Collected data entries

(* ===== verification/Lifetime.v ===== *)
(** * Lifetimes: releasing, polling and spawning tasks

    [release] keeps the accounting invariant, also when it frees the last
    reference; polling a task keeps it; [spawn] creates a task with its two
    handles, polls it once and gives both handles back. *)

From S2P Require Import Prelude Layout UserData Io Task Slab BufPool BufRing Futures Runtime Calls Executor Quiet Invariant Polls.

Lemma wps_with_borrow_mut `{Profile} {A} X (m : M World A) (Q : A -> World -> Prop) w :
  (w.(w_borrow) <> 0 -> X "RefCell already borrowed") ->
  (w.(w_borrow) = 0 -> wps X m (fun a w' => Q a (set_w_borrow 0 w')) (set_w_borrow (-1) w)) ->
  wps X (with_borrow_mut m) Q w.
Proof.
  intros Hb Hm. unfold with_borrow_mut. apply wps_bind, wps_gets, wps_bind.
  destruct (Z.eqb_spec (w_borrow w) 0); [|by apply wps_panic, Hb]. apply wps_ret, wps_bind, wps_modify, wps_bind.
  eapply wps_mono; [by apply Hm|]. intros a w' HQ. by apply wps_bind, wps_modify, wps_ret.
Qed.

Lemma wp_with_borrow_mut `{Profile} {A} (m : M World A) (Q : A -> World -> Prop) w :
  wp m (fun a w' => Q a (set_w_borrow 0 w')) (set_w_borrow (-1) w) -> wp (with_borrow_mut m) Q w.
Proof. intros Hm. by apply (wps_with_borrow_mut (fun _ => True)). Qed.

Lemma inv_borrow H K w b : inv H K w -> inv H K (set_w_borrow b w).
Proof. apply inv_quiet, quiet_borrow. Qed.
Lemma replay_once tr : forall s s', logged s -> replay tr s = Ok (tt, s') ->
  NoDup tr.*1 /\ forall m, m ∈ tr.*1 -> is_Some (s.(d_waiting) !! m) \/ (length s.(d_log) <= m)%nat.
Proof.
  induction tr as [|[m c] tr IH]; intros s s' Hlog.
  - intros _. split; [constructor|]. by intros m ?%not_elem_of_nil.
  - intros ([] & s1 & (q & Hq & E1)%resume_Ok & E2)%bind_Ok.
    pose proof (exec_grows _ _ _ _ _ _ E1) as [Hlen%prefix_length Hwait]. cbn [d_take d_log d_waiting] in *.
    assert (Hback : forall j, is_Some (s1.(d_waiting) !! j) ->
              (is_Some (s.(d_waiting) !! j) /\ j <> m) \/ (length s.(d_log) <= j)%nat).
    { intros j [[q' [? ?]%lookup_delete_Some]|?]%Hwait; [left|right; lia]. by split; [eexists|]. }
    destruct (IH s1 s') as [Hnd Hin]; [|done|].
    + intros j q' Hj. destruct (Hwait j) as [[q2 [_ Hj2]%lookup_delete_Some]|?]; [by eexists| |lia].
      specialize (Hlog j q2 Hj2). lia.
    + pose proof (Hlog m q Hq) as Hm. cbn [fmap list_fmap fst]. split.
      * constructor; [|exact Hnd]. intros Hmem. destruct (Hin m Hmem) as [[[_ ?]|?]%Hback|?]; lia.
      * intros j [->|Hj]%elem_of_cons; [left; by eexists|].
        destruct (Hin j Hj) as [[[? _]|?]%Hback|?]; [by left|by right|right; lia].
Qed.
Lemma direct_once future tr pool s : direct future tr (d_start pool) = Ok (tt, s) -> NoDup tr.*1.
Proof.
  unfold direct. intros ([] & s1 & Hex & Hrep)%bind_Ok. destruct (replay_once tr s1 s) as [Hnd _]; [|exact Hrep|exact Hnd].
  intros m q Hm. destruct (exec_grows _ _ _ _ _ _ Hex) as [_ Hg].
  destruct (Hg m) as [[q' Hq]|[_ ?]]; [by eexists|cbn in Hq; by rewrite lookup_empty in Hq|done].
Qed.
End Once.

(** ** The loop *)
Section Loop.
Context {prof : Profile} {flags : CqueueFlags} {al : Allocator} {fl : FutLayout Fut} {sm : SlabMemory}.
Context {al_laws : AllocatorLaws} {sm_laws : SlabMemoryLaws}.

(** From the machine's state [s], the completions [cs] have been handled. *)
Definition handled (s : DState) (cs : list Cqe) (K : list Entry) (w : World) : Prop :=
  exists tr s', tr.*2 = cs /\ answers w tr /\ replay tr s = Ok (tt, s') /\ sim ∅ K s' w.

(** A panic while they are handled is one of the machine, or a limit. *)
Definition stops (s : DState) (cs : list Cqe) (msg : string) : Prop :=
  limit msg \/ exists tr, tr.*2 `prefix_of` cs /\ replay tr s = Panic msg.

Lemma handled_nil s K w : sim ∅ K s w -> handled s [] K w.
Proof. intros Hs. exists [], s. split_and!; try done. by constructor. Qed.

Lemma handled_sim s cs K K' w w' : handled s cs K w -> entries w' = entries w ->
  (forall s', sim ∅ K s' w -> sim ∅ K' s' w') -> handled s cs K' w'.
Proof.
  intros (tr & s' & H1 & H2 & H3 & H4) He Hs. exists tr, s'. split_and!; try done; [|by apply Hs].
  by apply (answers_prefix w); [rewrite He|].
Qed.

Lemma handled_app s cs1 w1 s1 tr1 cs2 K2 w2 : tr1.*2 = cs1 -> answers w1 tr1 -> replay tr1 s = Ok (tt, s1) ->
  entries w1 `prefix_of` entries w2 -> handled s1 cs2 K2 w2 -> handled s (cs1 ++ cs2) K2 w2.
Proof.
  intros H1 H2 H3 Hg (tr2 & s2 & H4 & H5 & H6 & H7). exists (tr1 ++ tr2), s2. split; [by rewrite fmap_app, H1, H4|].
  split; [apply Forall_app; split; [by eapply answers_prefix|done]|]. split; [|done].
  by rewrite replay_app, (bind_step _ _ _ _ _ H3).
Qed.

Lemma stops_app s cs1 s1 tr1 cs2 msg : tr1.*2 = cs1 -> replay tr1 s = Ok (tt, s1) ->
  stops s1 cs2 msg -> stops s (cs1 ++ cs2) msg.
Proof.
  intros H1 H2 [?|(tr & Hpre & Hr)]; [by left|right]. exists (tr1 ++ tr).
  rewrite fmap_app, H1, replay_app, (bind_step _ _ _ _ _ H2). split; [by apply prefix_app|done].
Qed.

Lemma stops_prefix s cs cs' msg : cs `prefix_of` cs' -> stops s cs msg -> stops s cs' msg.
Proof. intros Hp [?|(tr & Hpre & Hr)]; [by left|right]. exists tr. split; [by transitivity cs|done]. Qed.

Lemma batch_sim K cs K' : delivers K cs K' -> Forall (fun c => more c.(cqe_flags) = false) cs ->
  forall w s, inv [] K w -> sim ∅ K s w ->
  wps (stops s cs) (for_each cs handle_cqe_entry) (fun _ w' => inv [] K' w' /\ handled s cs K' w') w.
Proof.
  induction 1 as [K|K1 e K2 c cs K' Hu Hm Hd IH|K1 e K2 c cs K' Hu Hm Hd IH]; intros Hsingle w s Hi Hs; cbn [for_each].
  - apply wps_ret. split; [done|by apply handled_nil].
  - apply Forall_cons in Hsingle as [_ Hsingle]. destruct (handle_cqe_sim K1 e K2 c s w Hi Hs Hu Hm) as (m & He & Hstep).
    assert (Hone : forall s1, resume m c s = Ok (tt, s1) -> replay [(m, c)] s = Ok (tt, s1)).
    { intros s1 E. unfold replay. cbn [for_each fst snd]. by rewrite (bind_step _ _ _ _ _ E). }
    apply wps_bind. eapply wps_mono.
    { apply wps_wp; [apply (wp_stable entries_grow); [apply stable_handle_cqe_entry; apply _|]|].
      - eapply wp_handle_cqe_entry; [done|done|by rewrite Hm|done].
      - eapply wps_panics; [exact Hstep|]. intros msg [?|E]; [by left|right]. exists [(m, c)].
        split; [by exists cs|]. unfold replay. cbn [for_each fst snd]. unfold bind. by rewrite E. }
    intros [] w1 [[Hi1 [Hgrow _]] (s1 & Hr & Hs1)].
    assert (Hans : answers w1 [(m, c)]).
    { constructor; [|done]. exists e. split; [|done]. by eapply prefix_lookup_Some. }
    eapply wps_panics; [|intros msg; by apply (stops_app s [c] s1 [(m, c)] cs msg eq_refl), Hone].
    eapply wps_mono; [apply wps_wp; [|by apply (IH Hsingle w1 s1)]|].
    { apply (wp_stable entries_grow (for_each cs handle_cqe_entry) (fun _ _ => True)).
      - apply stable_for_each; [apply _|]. intros x. apply stable_handle_cqe_entry. apply _.
      - eapply wp_mono; [by eapply wp_batch|done]. }
    intros [] w2 [[_ [Hgrow2 _]] [Hi2 Hh2]]. split; [done|].
    by apply (handled_app s [c] w1 s1 [(m, c)] cs K' w2 eq_refl Hans (Hone _ Hr)).
  - apply Forall_cons in Hsingle as [Hc _]. congruence.
Qed.

Lemma wps_free_sim X s cs K w : inv [] K w -> w.(w_borrow) = 0 -> handled s cs K w ->
  wps X is_runtime_free (fun b w' => (inv [] K w' /\ w'.(w_heap) = w.(w_heap) /\ b = bool_decide (w.(w_heap) = ∅) /\
    w'.(RUNTIME_FREE_LIST) = []) /\ handled s cs K w') w.
Proof.
  intros Hi Hb Hh. eapply wps_mono; [by apply wps_is_runtime_free|].
  intros b w' (H1 & H2 & H3 & H4 & Hio). split; [done|].
  eapply handled_sim; [done|by apply entries_io|]. intros s' Hs. by eapply sim_io.
Qed.
(* ===== verification/Termination.v ===== *)
(** * The event loop comes to an end

    A body of cost [n] never has more than [n] entries queued and submitted,
    all tasks it spawns included.  Each completion that is not announced as one
    of several ends an entry, so [block_on] is over after at most [n] of them. *)

From S2P Require Import Prelude UserData Io Task Slab BufPool BufRing Futures Runtime Calls Executor Quiet Stable.
From S2P Require Import Invariant Safety Concrete EventLoop Order Dispatch Budget.

(** ** Funds *)
Definition total (c : gmap Z nat) : nat := map_fold (fun _ n acc => n + acc)%nat 0%nat c.

Lemma total_delete c p n : c !! p = Some n -> total c = (n + total (delete p c))%nat.
Proof.
  intros Hp. unfold total. by rewrite (map_fold_delete_L _ _ p n c) by (done || (intros; lia)).
Qed.

Lemma total_insert c p n : (total (<[p := n]> c) <= n + total c)%nat.
Proof.
  unfold total. rewrite <- insert_delete_eq. rewrite map_fold_insert_L; [|intros; lia|apply lookup_delete_eq].
  fold (total c) (total (delete p c)). destruct (c !! p) as [m|] eqn:Hp.
  - rewrite (total_delete c p m Hp). lia.
  - by rewrite delete_id.
Qed.

(** [funded X N w]: what every task outside of [X] may still queue, and what has
    been queued, is within [N].  [X] holds the tasks being polled. *)
Definition funded (X : gset Z) (N : nat) (w : World) : Prop :=
  exists c : gmap Z nat,
    (forall p r, w.(w_heap) !! p = Some r -> p ∉ X -> exists n, c !! p = Some n /\ fut_costs r.(rt_future) n) /\
    (total c + queued w <= N)%nat.

Lemma funded_spent X N k w w' : funded X N w -> spent k w w' -> funded X (N + k) w'.
Proof.
  intros (c & Hc & Hn) [Hk Hq]. exists c. split; [|lia]. intros p r Hp Hx.
  destruct (Hk p r Hp) as (r0 & Hp0 & <-). exact (Hc p r0 Hp0 Hx).
Qed.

> **Work to be completed**
Say how many lines in the records contain the string "funded". No other text is needed.

> **Solution to the exercise**
3